**Task item:** Show, from the entries below, every line in which "simpl" appears.

[Start of Attachment]

Lemma strcpy_fits dst s :
  (length s < length dst)%nat -> strcpy dst s = Ok (s ++ NUL :: drop (S (length s)) dst).
Proof.
  intros. unfold strcpy. rewrite mem_write_fits by (rewrite length_app; simpl; lia).
  rewrite <- app_assoc. simpl. do 4 f_equal. rewrite length_app. simpl. lia.
Qed.

Lemma strcat_spec a r b :
  NUL ∉ a ->
  strcat (a ++ NUL :: r) b =
    if bool_decide (length b <= length r)%nat then Ok ((a ++ b) ++ NUL :: drop (length b) r) else Stop OutOfBounds.
Proof.
  intros Ha. unfold strcat. rewrite strlen_app by done. cbn [mbind result_bind]. case_bool_decide as Hb.
  - rewrite (mem_write_snoc a) by (rewrite ?length_app; simpl; lia). rewrite <- !app_assoc. simpl.
    do 4 f_equal. rewrite length_app. simpl. by rewrite Nat.add_1_r.
  - unfold mem_write. rewrite (proj2 (Z.leb_le 0 _)) by lia. rewrite (proj2 (Z.leb_gt _ _)); [done|].
    rewrite !length_app. simpl. lia.
Qed.

(** [strconcat] joins two strings that fit in its buffer and overruns it
    otherwise. *)
Lemma strconcat_spec l a b :
  length l = 1025%nat -> NUL ∉ a -> NUL ∉ b ->
  strconcat l (Some a) (Some b) =
    if bool_decide (length (a ++ b) <= 1024)%nat
    then Ok (Some (a ++ b), (a ++ b) ++ NUL :: drop (S (length (a ++ b))) l) else Stop OutOfBounds.
Proof.
  intros Hl Ha Hb. unfold strconcat. rewrite length_app. destruct (decide (length a <= 1024)%nat) as [La|La].
  - rewrite strcpy_fits by lia. cbn [mbind result_bind]. rewrite strcat_spec by done. rewrite length_drop.
    rewrite (bool_decide_ext (length b <= length l - S (length a)) (length a + length b <= 1024))%nat by lia.
    case_bool_decide as Hab; [|done]. cbn [mbind result_bind].
    rewrite c_str_app by (by rewrite not_elem_of_app). cbn [mbind result_bind]. rewrite drop_drop. done.
  - rewrite (bool_decide_false (_ + _ <= _)%nat) by lia.
    unfold strcpy, mem_write. rewrite (proj2 (Z.leb_gt _ (Z.of_nat (length l)))); [done|]. rewrite length_app. simpl. lia.
Qed.
(** Updates of single members. *)
Definition set_sndhwm (v : Z) (o : options_t) : options_t :=
  mkoptions v (rcvhwm o) (affinity o) (identity_size o) (identity o) (rate o) (recovery_ivl o) (multicast_hops o) (sndbuf o) (rcvbuf o) (type o) (linger o) (reconnect_ivl o) (reconnect_ivl_max o) (backlog o) (maxmsgsize o) (rcvtimeo o) (sndtimeo o) (ipv6 o) (immediate o) (tcp_keepalive o) (tcp_keepalive_cnt o) (tcp_keepalive_idle o) (tcp_keepalive_intvl o) (tcp_accept_filters o) (mechanism o) (as_server o) (zap_domain o) (plain_username o) (plain_password o) (conflate o).
Definition set_rcvhwm (v : Z) (o : options_t) : options_t :=
  mkoptions (sndhwm o) v (affinity o) (identity_size o) (identity o) (rate o) (recovery_ivl o) (multicast_hops o) (sndbuf o) (rcvbuf o) (type o) (linger o) (reconnect_ivl o) (reconnect_ivl_max o) (backlog o) (maxmsgsize o) (rcvtimeo o) (sndtimeo o) (ipv6 o) (immediate o) (tcp_keepalive o) (tcp_keepalive_cnt o) (tcp_keepalive_idle o) (tcp_keepalive_intvl o) (tcp_accept_filters o) (mechanism o) (as_server o) (zap_domain o) (plain_username o) (plain_password o) (conflate o).
Definition set_affinity (v : Z) (o : options_t) : options_t :=
  mkoptions (sndhwm o) (rcvhwm o) v (identity_size o) (identity o) (rate o) (recovery_ivl o) (multicast_hops o) (sndbuf o) (rcvbuf o) (type o) (linger o) (reconnect_ivl o) (reconnect_ivl_max o) (backlog o) (maxmsgsize o) (rcvtimeo o) (sndtimeo o) (ipv6 o) (immediate o) (tcp_keepalive o) (tcp_keepalive_cnt o) (tcp_keepalive_idle o) (tcp_keepalive_intvl o) (tcp_accept_filters o) (mechanism o) (as_server o) (zap_domain o) (plain_username o) (plain_password o) (conflate o).
Definition set_rate (v : Z) (o : options_t) : options_t :=
  mkoptions (sndhwm o) (rcvhwm o) (affinity o) (identity_size o) (identity o) v (recovery_ivl o) (multicast_hops o) (sndbuf o) (rcvbuf o) (type o) (linger o) (reconnect_ivl o) (reconnect_ivl_max o) (backlog o) (maxmsgsize o) (rcvtimeo o) (sndtimeo o) (ipv6 o) (immediate o) (tcp_keepalive o) (tcp_keepalive_cnt o) (tcp_keepalive_idle o) (tcp_keepalive_intvl o) (tcp_accept_filters o) (mechanism o) (as_server o) (zap_domain o) (plain_username o) (plain_password o) (conflate o).
Definition set_recovery_ivl (v : Z) (o : options_t) : options_t :=
  mkoptions (sndhwm o) (rcvhwm o) (affinity o) (identity_size o) (identity o) (rate o) v (multicast_hops o) (sndbuf o) (rcvbuf o) (type o) (linger o) (reconnect_ivl o) (reconnect_ivl_max o) (backlog o) (maxmsgsize o) (rcvtimeo o) (sndtimeo o) (ipv6 o) (immediate o) (tcp_keepalive o) (tcp_keepalive_cnt o) (tcp_keepalive_idle o) (tcp_keepalive_intvl o) (tcp_accept_filters o) (mechanism o) (as_server o) (zap_domain o) (plain_username o) (plain_password o) (conflate o).
Definition set_multicast_hops (v : Z) (o : options_t) : options_t :=
  mkoptions (sndhwm o) (rcvhwm o) (affinity o) (identity_size o) (identity o) (rate o) (recovery_ivl o) v (sndbuf o) (rcvbuf o) (type o) (linger o) (reconnect_ivl o) (reconnect_ivl_max o) (backlog o) (maxmsgsize o) (rcvtimeo o) (sndtimeo o) (ipv6 o) (immediate o) (tcp_keepalive o) (tcp_keepalive_cnt o) (tcp_keepalive_idle o) (tcp_keepalive_intvl o) (tcp_accept_filters o) (mechanism o) (as_server o) (zap_domain o) (plain_username o) (plain_password o) (conflate o).
Definition set_sndbuf (v : Z) (o : options_t) : options_t :=
  mkoptions (sndhwm o) (rcvhwm o) (affinity o) (identity_size o) (identity o) (rate o) (recovery_ivl o) (multicast_hops o) v (rcvbuf o) (type o) (linger o) (reconnect_ivl o) (reconnect_ivl_max o) (backlog o) (maxmsgsize o) (rcvtimeo o) (sndtimeo o) (ipv6 o) (immediate o) (tcp_keepalive o) (tcp_keepalive_cnt o) (tcp_keepalive_idle o) (tcp_keepalive_intvl o) (tcp_accept_filters o) (mechanism o) (as_server o) (zap_domain o) (plain_username o) (plain_password o) (conflate o).
Definition set_rcvbuf (v : Z) (o : options_t) : options_t :=
  mkoptions (sndhwm o) (rcvhwm o) (affinity o) (identity_size o) (identity o) (rate o) (recovery_ivl o) (multicast_hops o) (sndbuf o) v (type o) (linger o) (reconnect_ivl o) (reconnect_ivl_max o) (backlog o) (maxmsgsize o) (rcvtimeo o) (sndtimeo o) (ipv6 o) (immediate o) (tcp_keepalive o) (tcp_keepalive_cnt o) (tcp_keepalive_idle o) (tcp_keepalive_intvl o) (tcp_accept_filters o) (mechanism o) (as_server o) (zap_domain o) (plain_username o) (plain_password o) (conflate o).
Definition set_linger (v : Z) (o : options_t) : options_t :=
  mkoptions (sndhwm o) (rcvhwm o) (affinity o) (identity_size o) (identity o) (rate o) (recovery_ivl o) (multicast_hops o) (sndbuf o) (rcvbuf o) (type o) v (reconnect_ivl o) (reconnect_ivl_max o) (backlog o) (maxmsgsize o) (rcvtimeo o) (sndtimeo o) (ipv6 o) (immediate o) (tcp_keepalive o) (tcp_keepalive_cnt o) (tcp_keepalive_idle o) (tcp_keepalive_intvl o) (tcp_accept_filters o) (mechanism o) (as_server o) (zap_domain o) (plain_username o) (plain_password o) (conflate o).
Definition set_reconnect_ivl (v : Z) (o : options_t) : options_t :=
  mkoptions (sndhwm o) (rcvhwm o) (affinity o) (identity_size o) (identity o) (rate o) (recovery_ivl o) (multicast_hops o) (sndbuf o) (rcvbuf o) (type o) (linger o) v (reconnect_ivl_max o) (backlog o) (maxmsgsize o) (rcvtimeo o) (sndtimeo o) (ipv6 o) (immediate o) (tcp_keepalive o) (tcp_keepalive_cnt o) (tcp_keepalive_idle o) (tcp_keepalive_intvl o) (tcp_accept_filters o) (mechanism o) (as_server o) (zap_domain o) (plain_username o) (plain_password o) (conflate o).
Definition set_reconnect_ivl_max (v : Z) (o : options_t) : options_t :=
  mkoptions (sndhwm o) (rcvhwm o) (affinity o) (identity_size o) (identity o) (rate o) (recovery_ivl o) (multicast_hops o) (sndbuf o) (rcvbuf o) (type o) (linger o) (reconnect_ivl o) v (backlog o) (maxmsgsize o) (rcvtimeo o) (sndtimeo o) (ipv6 o) (immediate o) (tcp_keepalive o) (tcp_keepalive_cnt o) (tcp_keepalive_idle o) (tcp_keepalive_intvl o) (tcp_accept_filters o) (mechanism o) (as_server o) (zap_domain o) (plain_username o) (plain_password o) (conflate o).
Definition set_backlog (v : Z) (o : options_t) : options_t :=
  mkoptions (sndhwm o) (rcvhwm o) (affinity o) (identity_size o) (identity o) (rate o) (recovery_ivl o) (multicast_hops o) (sndbuf o) (rcvbuf o) (type o) (linger o) (reconnect_ivl o) (reconnect_ivl_max o) v (maxmsgsize o) (rcvtimeo o) (sndtimeo o) (ipv6 o) (immediate o) (tcp_keepalive o) (tcp_keepalive_cnt o) (tcp_keepalive_idle o) (tcp_keepalive_intvl o) (tcp_accept_filters o) (mechanism o) (as_server o) (zap_domain o) (plain_username o) (plain_password o) (conflate o).
Definition set_maxmsgsize (v : Z) (o : options_t) : options_t :=
  mkoptions (sndhwm o) (rcvhwm o) (affinity o) (identity_size o) (identity o) (rate o) (recovery_ivl o) (multicast_hops o) (sndbuf o) (rcvbuf o) (type o) (linger o) (reconnect_ivl o) (reconnect_ivl_max o) (backlog o) v (rcvtimeo o) (sndtimeo o) (ipv6 o) (immediate o) (tcp_keepalive o) (tcp_keepalive_cnt o) (tcp_keepalive_idle o) (tcp_keepalive_intvl o) (tcp_accept_filters o) (mechanism o) (as_server o) (zap_domain o) (plain_username o) (plain_password o) (conflate o).
Definition set_rcvtimeo (v : Z) (o : options_t) : options_t :=
  mkoptions (sndhwm o) (rcvhwm o) (affinity o) (identity_size o) (identity o) (rate o) (recovery_ivl o) (multicast_hops o) (sndbuf o) (rcvbuf o) (type o) (linger o) (reconnect_ivl o) (reconnect_ivl_max o) (backlog o) (maxmsgsize o) v (sndtimeo o) (ipv6 o) (immediate o) (tcp_keepalive o) (tcp_keepalive_cnt o) (tcp_keepalive_idle o) (tcp_keepalive_intvl o) (tcp_accept_filters o) (mechanism o) (as_server o) (zap_domain o) (plain_username o) (plain_password o) (conflate o).
Definition set_sndtimeo (v : Z) (o : options_t) : options_t :=
  mkoptions (sndhwm o) (rcvhwm o) (affinity o) (identity_size o) (identity o) (rate o) (recovery_ivl o) (multicast_hops o) (sndbuf o) (rcvbuf o) (type o) (linger o) (reconnect_ivl o) (reconnect_ivl_max o) (backlog o) (maxmsgsize o) (rcvtimeo o) v (ipv6 o) (immediate o) (tcp_keepalive o) (tcp_keepalive_cnt o) (tcp_keepalive_idle o) (tcp_keepalive_intvl o) (tcp_accept_filters o) (mechanism o) (as_server o) (zap_domain o) (plain_username o) (plain_password o) (conflate o).
Definition set_ipv6 (v : bool) (o : options_t) : options_t :=
  mkoptions (sndhwm o) (rcvhwm o) (affinity o) (identity_size o) (identity o) (rate o) (recovery_ivl o) (multicast_hops o) (sndbuf o) (rcvbuf o) (type o) (linger o) (reconnect_ivl o) (reconnect_ivl_max o) (backlog o) (maxmsgsize o) (rcvtimeo o) (sndtimeo o) v (immediate o) (tcp_keepalive o) (tcp_keepalive_cnt o) (tcp_keepalive_idle o) (tcp_keepalive_intvl o) (tcp_accept_filters o) (mechanism o) (as_server o) (zap_domain o) (plain_username o) (plain_password o) (conflate o).
Definition set_immediate (v : Z) (o : options_t) : options_t :=
  mkoptions (sndhwm o) (rcvhwm o) (affinity o) (identity_size o) (identity o) (rate o) (recovery_ivl o) (multicast_hops o) (sndbuf o) (rcvbuf o) (type o) (linger o) (reconnect_ivl o) (reconnect_ivl_max o) (backlog o) (maxmsgsize o) (rcvtimeo o) (sndtimeo o) (ipv6 o) v (tcp_keepalive o) (tcp_keepalive_cnt o) (tcp_keepalive_idle o) (tcp_keepalive_intvl o) (tcp_accept_filters o) (mechanism o) (as_server o) (zap_domain o) (plain_username o) (plain_password o) (conflate o).
Definition set_tcp_keepalive (v : Z) (o : options_t) : options_t :=
  mkoptions (sndhwm o) (rcvhwm o) (affinity o) (identity_size o) (identity o) (rate o) (recovery_ivl o) (multicast_hops o) (sndbuf o) (rcvbuf o) (type o) (linger o) (reconnect_ivl o) (reconnect_ivl_max o) (backlog o) (maxmsgsize o) (rcvtimeo o) (sndtimeo o) (ipv6 o) (immediate o) v (tcp_keepalive_cnt o) (tcp_keepalive_idle o) (tcp_keepalive_intvl o) (tcp_accept_filters o) (mechanism o) (as_server o) (zap_domain o) (plain_username o) (plain_password o) (conflate o).
Definition set_tcp_keepalive_cnt (v : Z) (o : options_t) : options_t :=
  mkoptions (sndhwm o) (rcvhwm o) (affinity o) (identity_size o) (identity o) (rate o) (recovery_ivl o) (multicast_hops o) (sndbuf o) (rcvbuf o) (type o) (linger o) (reconnect_ivl o) (reconnect_ivl_max o) (backlog o) (maxmsgsize o) (rcvtimeo o) (sndtimeo o) (ipv6 o) (immediate o) (tcp_keepalive o) v (tcp_keepalive_idle o) (tcp_keepalive_intvl o) (tcp_accept_filters o) (mechanism o) (as_server o) (zap_domain o) (plain_username o) (plain_password o) (conflate o).
Definition set_tcp_keepalive_idle (v : Z) (o : options_t) : options_t :=
  mkoptions (sndhwm o) (rcvhwm o) (affinity o) (identity_size o) (identity o) (rate o) (recovery_ivl o) (multicast_hops o) (sndbuf o) (rcvbuf o) (type o) (linger o) (reconnect_ivl o) (reconnect_ivl_max o) (backlog o) (maxmsgsize o) (rcvtimeo o) (sndtimeo o) (ipv6 o) (immediate o) (tcp_keepalive o) (tcp_keepalive_cnt o) v (tcp_keepalive_intvl o) (tcp_accept_filters o) (mechanism o) (as_server o) (zap_domain o) (plain_username o) (plain_password o) (conflate o).
Definition set_tcp_keepalive_intvl (v : Z) (o : options_t) : options_t :=
  mkoptions (sndhwm o) (rcvhwm o) (affinity o) (identity_size o) (identity o) (rate o) (recovery_ivl o) (multicast_hops o) (sndbuf o) (rcvbuf o) (type o) (linger o) (reconnect_ivl o) (reconnect_ivl_max o) (backlog o) (maxmsgsize o) (rcvtimeo o) (sndtimeo o) (ipv6 o) (immediate o) (tcp_keepalive o) (tcp_keepalive_cnt o) (tcp_keepalive_idle o) v (tcp_accept_filters o) (mechanism o) (as_server o) (zap_domain o) (plain_username o) (plain_password o) (conflate o).
Definition set_tcp_accept_filters (v : list tcp_address_mask_t) (o : options_t) : options_t :=
  mkoptions (sndhwm o) (rcvhwm o) (affinity o) (identity_size o) (identity o) (rate o) (recovery_ivl o) (multicast_hops o) (sndbuf o) (rcvbuf o) (type o) (linger o) (reconnect_ivl o) (reconnect_ivl_max o) (backlog o) (maxmsgsize o) (rcvtimeo o) (sndtimeo o) (ipv6 o) (immediate o) (tcp_keepalive o) (tcp_keepalive_cnt o) (tcp_keepalive_idle o) (tcp_keepalive_intvl o) v (mechanism o) (as_server o) (zap_domain o) (plain_username o) (plain_password o) (conflate o).
Definition set_mechanism (v : Z) (o : options_t) : options_t :=
  mkoptions (sndhwm o) (rcvhwm o) (affinity o) (identity_size o) (identity o) (rate o) (recovery_ivl o) (multicast_hops o) (sndbuf o) (rcvbuf o) (type o) (linger o) (reconnect_ivl o) (reconnect_ivl_max o) (backlog o) (maxmsgsize o) (rcvtimeo o) (sndtimeo o) (ipv6 o) (immediate o) (tcp_keepalive o) (tcp_keepalive_cnt o) (tcp_keepalive_idle o) (tcp_keepalive_intvl o) (tcp_accept_filters o) v (as_server o) (zap_domain o) (plain_username o) (plain_password o) (conflate o).
Definition set_as_server (v : Z) (o : options_t) : options_t :=
  mkoptions (sndhwm o) (rcvhwm o) (affinity o) (identity_size o) (identity o) (rate o) (recovery_ivl o) (multicast_hops o) (sndbuf o) (rcvbuf o) (type o) (linger o) (reconnect_ivl o) (reconnect_ivl_max o) (backlog o) (maxmsgsize o) (rcvtimeo o) (sndtimeo o) (ipv6 o) (immediate o) (tcp_keepalive o) (tcp_keepalive_cnt o) (tcp_keepalive_idle o) (tcp_keepalive_intvl o) (tcp_accept_filters o) (mechanism o) v (zap_domain o) (plain_username o) (plain_password o) (conflate o).
Definition set_zap_domain (v : list Z) (o : options_t) : options_t :=
  mkoptions (sndhwm o) (rcvhwm o) (affinity o) (identity_size o) (identity o) (rate o) (recovery_ivl o) (multicast_hops o) (sndbuf o) (rcvbuf o) (type o) (linger o) (reconnect_ivl o) (reconnect_ivl_max o) (backlog o) (maxmsgsize o) (rcvtimeo o) (sndtimeo o) (ipv6 o) (immediate o) (tcp_keepalive o) (tcp_keepalive_cnt o) (tcp_keepalive_idle o) (tcp_keepalive_intvl o) (tcp_accept_filters o) (mechanism o) (as_server o) v (plain_username o) (plain_password o) (conflate o).
Definition set_plain_username (v : list Z) (o : options_t) : options_t :=
  mkoptions (sndhwm o) (rcvhwm o) (affinity o) (identity_size o) (identity o) (rate o) (recovery_ivl o) (multicast_hops o) (sndbuf o) (rcvbuf o) (type o) (linger o) (reconnect_ivl o) (reconnect_ivl_max o) (backlog o) (maxmsgsize o) (rcvtimeo o) (sndtimeo o) (ipv6 o) (immediate o) (tcp_keepalive o) (tcp_keepalive_cnt o) (tcp_keepalive_idle o) (tcp_keepalive_intvl o) (tcp_accept_filters o) (mechanism o) (as_server o) (zap_domain o) v (plain_password o) (conflate o).
Definition set_plain_password (v : list Z) (o : options_t) : options_t :=
  mkoptions (sndhwm o) (rcvhwm o) (affinity o) (identity_size o) (identity o) (rate o) (recovery_ivl o) (multicast_hops o) (sndbuf o) (rcvbuf o) (type o) (linger o) (reconnect_ivl o) (reconnect_ivl_max o) (backlog o) (maxmsgsize o) (rcvtimeo o) (sndtimeo o) (ipv6 o) (immediate o) (tcp_keepalive o) (tcp_keepalive_cnt o) (tcp_keepalive_idle o) (tcp_keepalive_intvl o) (tcp_accept_filters o) (mechanism o) (as_server o) (zap_domain o) (plain_username o) v (conflate o).
Definition set_conflate (v : bool) (o : options_t) : options_t :=
  mkoptions (sndhwm o) (rcvhwm o) (affinity o) (identity_size o) (identity o) (rate o) (recovery_ivl o) (multicast_hops o) (sndbuf o) (rcvbuf o) (type o) (linger o) (reconnect_ivl o) (reconnect_ivl_max o) (backlog o) (maxmsgsize o) (rcvtimeo o) (sndtimeo o) (ipv6 o) (immediate o) (tcp_keepalive o) (tcp_keepalive_cnt o) (tcp_keepalive_idle o) (tcp_keepalive_intvl o) (tcp_accept_filters o) (mechanism o) (as_server o) (zap_domain o) (plain_username o) (plain_password o) v.
Definition set_identity (n : Z) (b : list Z) (o : options_t) : options_t :=
  mkoptions (sndhwm o) (rcvhwm o) (affinity o) n b (rate o) (recovery_ivl o) (multicast_hops o) (sndbuf o) (rcvbuf o) (type o) (linger o) (reconnect_ivl o) (reconnect_ivl_max o) (backlog o) (maxmsgsize o) (rcvtimeo o) (sndtimeo o) (ipv6 o) (immediate o) (tcp_keepalive o) (tcp_keepalive_cnt o) (tcp_keepalive_idle o) (tcp_keepalive_intvl o) (tcp_accept_filters o) (mechanism o) (as_server o) (zap_domain o) (plain_username o) (plain_password o) (conflate o).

[End of Attachment]

**Answer box:**
  intros. unfold strcpy. rewrite mem_write_fits by (rewrite length_app; simpl; lia).
  rewrite <- app_assoc. simpl. do 4 f_equal. rewrite length_app. simpl. lia.
  - rewrite (mem_write_snoc a) by (rewrite ?length_app; simpl; lia). rewrite <- !app_assoc. simpl.
    do 4 f_equal. rewrite length_app. simpl. by rewrite Nat.add_1_r.
    rewrite !length_app. simpl. lia.
    unfold strcpy, mem_write. rewrite (proj2 (Z.leb_gt _ (Z.of_nat (length l)))); [done|]. rewrite length_app. simpl. lia.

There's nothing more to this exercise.